The Robron fandom is a powerful force, with many friendships formed, fundraising for charity, brilliant fan art, fan fiction, etc so the news of the end of an era was always going to be hard. So what’s Danny made of the fan reaction since Ryan’s departure was announced?
“I’d honestly say that for the first time, it’s split down the middle 50/50,” Danny says. “People are angry and upset that the couple are coming to an end and they don’t understand that it’s a decision that every actor should take at some point – to go out there and spread their wings and unfortunately with that you lose the character. And then other people are excited to see what Ryan gets up to and thanking the couple for the stories they’ve told over the past four or five years. That’s the most important thing to the fans, the representation of the couple and the representation of them being two best mates who just happen to be madly in love with each other. As the old saying goes ‘love is love’ and it doesn’t matter who it is with.

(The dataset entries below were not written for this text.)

Lemma at_most_table n h :
  found (st_registry V) "sessions" sessions_schema → at_rest drv ctx V o (at_most n) h →
  ∃ t b, stored V "sessions" sessions_schema t (exactly b) ∧ db_frames b = [] ∧ Z.of_nat (length (t_rows t)) ≤ n ∧
    at_rest drv ctx V o (exactly b) h.
Proof.
  intros Hf Hs. pose proof Hs as (_ & _ & _ & n0 & Hfr & t & Ht & Hd & Hok & Hn).
  exists t, (the_db (hs_db h)). split; [by split_and!; try (by destruct Hok); intros b m ->|].
  split; [done|]. split; [done|]. by eapply at_rest_exactly.
Qed.

Lemma at_most_intro n t b h :
  db_frames b = [] → stored V "sessions" sessions_schema t (exactly b) → Z.of_nat (length (t_rows t)) ≤ n →
  at_rest drv ctx V o (exactly b) h → at_rest drv ctx V o (at_most n) h.
Proof.
  intros Hfr (_ & Hd & Hok & HT) Hn [Hi Ht]. split; [done|]. eapply tidy_mono; [|exact Ht].
  intros b' m ->. split; [done|]. exists t. by rewrite (HT b 0 eq_refl).
Qed.

Lemma guarded_step n row s :
  SESSIONS_MAX_RECORDS ≤ n → found (st_registry V) "sessions" sessions_schema →
  row_fine drv ctx sessions_schema row None → at_rest drv ctx V o (at_most n) (g_h s) →
  ∃ r s', WriteSessionsGuarded drv (Some row) None s = Some (r, s') ∧
    cm_heap (g_cond s') = cm_heap (g_cond s) ∧ at_rest drv ctx V o (at_most n) (g_h s').
Proof.
  intros Hn Hf Hrow Hs. destruct (at_most_table n _ Hf Hs) as (t & b & Hst & Hfr & Hlen & Hb).
  destruct (row_id row None Hrow) as (id & Hrid & Hid).
  destruct (guarded_run t (exactly b) row None id Hst Hrow Hid s Hrid Hb) as (r & s' & E & Hheap & Hpost).
  exists r, s'. split; [done|]. split; [done|].
  destruct Hpost as [(_ & _ & Hr)|[(_ & _ & [Hi Ht] & Hst' & Hl)|(_ & [Hi Ht])]].
  - by eapply at_most_intro.
  - split; [done|]. eapply tidy_mono; [|exact Ht]. intros b' m Hw. pose proof Hst' as (_ & Hd & Hok & HT).
    split; [by destruct Hw as (b0 & n0 & -> & -> & _)|]. eexists. split; [by eapply HT|]. split; [done|]. split; [done|]. lia.
  - eapply at_most_intro; [done..|]. split; [done|]. eapply tidy_mono; [|exact Ht].
    by intros b' m (b0 & n0 & -> & [->|[? _]]).
Qed.
End guarded.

“They’ve had some great stories together – breaking up, getting back together, doing stupid things, one night stands, and all that kind of stuff and I think people will miss that and I’ll miss that because I’m also losing a friend as well as my co-star. It’s quite a sad time really but I’m excited for Ryan. I think he’ll do really well and he might be back in a couple of years or that might be it for Ryan at Emmerdale and he’ll go off and do amazing things. Time will tell but all we can do now is tell a story to the best of our abilities to keep a little bit of a surprise even though people know he’s leaving.
Most fans are already dreading the inevitable final scene but imagine being Ryan and Danny! Will those final Robron scenes be weird to film?
“We’ve done a lot of the goodbye, upset ones, and there was real raw emotion in there for both Ryan and myself,” admits Danny. “There was a very emotional scene when I speak to him for the first time when he’s in prison, and at that point I realised it was real and this is actually happening and there were some genuine tears. We’ve been very close Ryan and I over the past four years. It won’t be the same without him but the show goes on and we’ll have to wait and see what happens to Aaron…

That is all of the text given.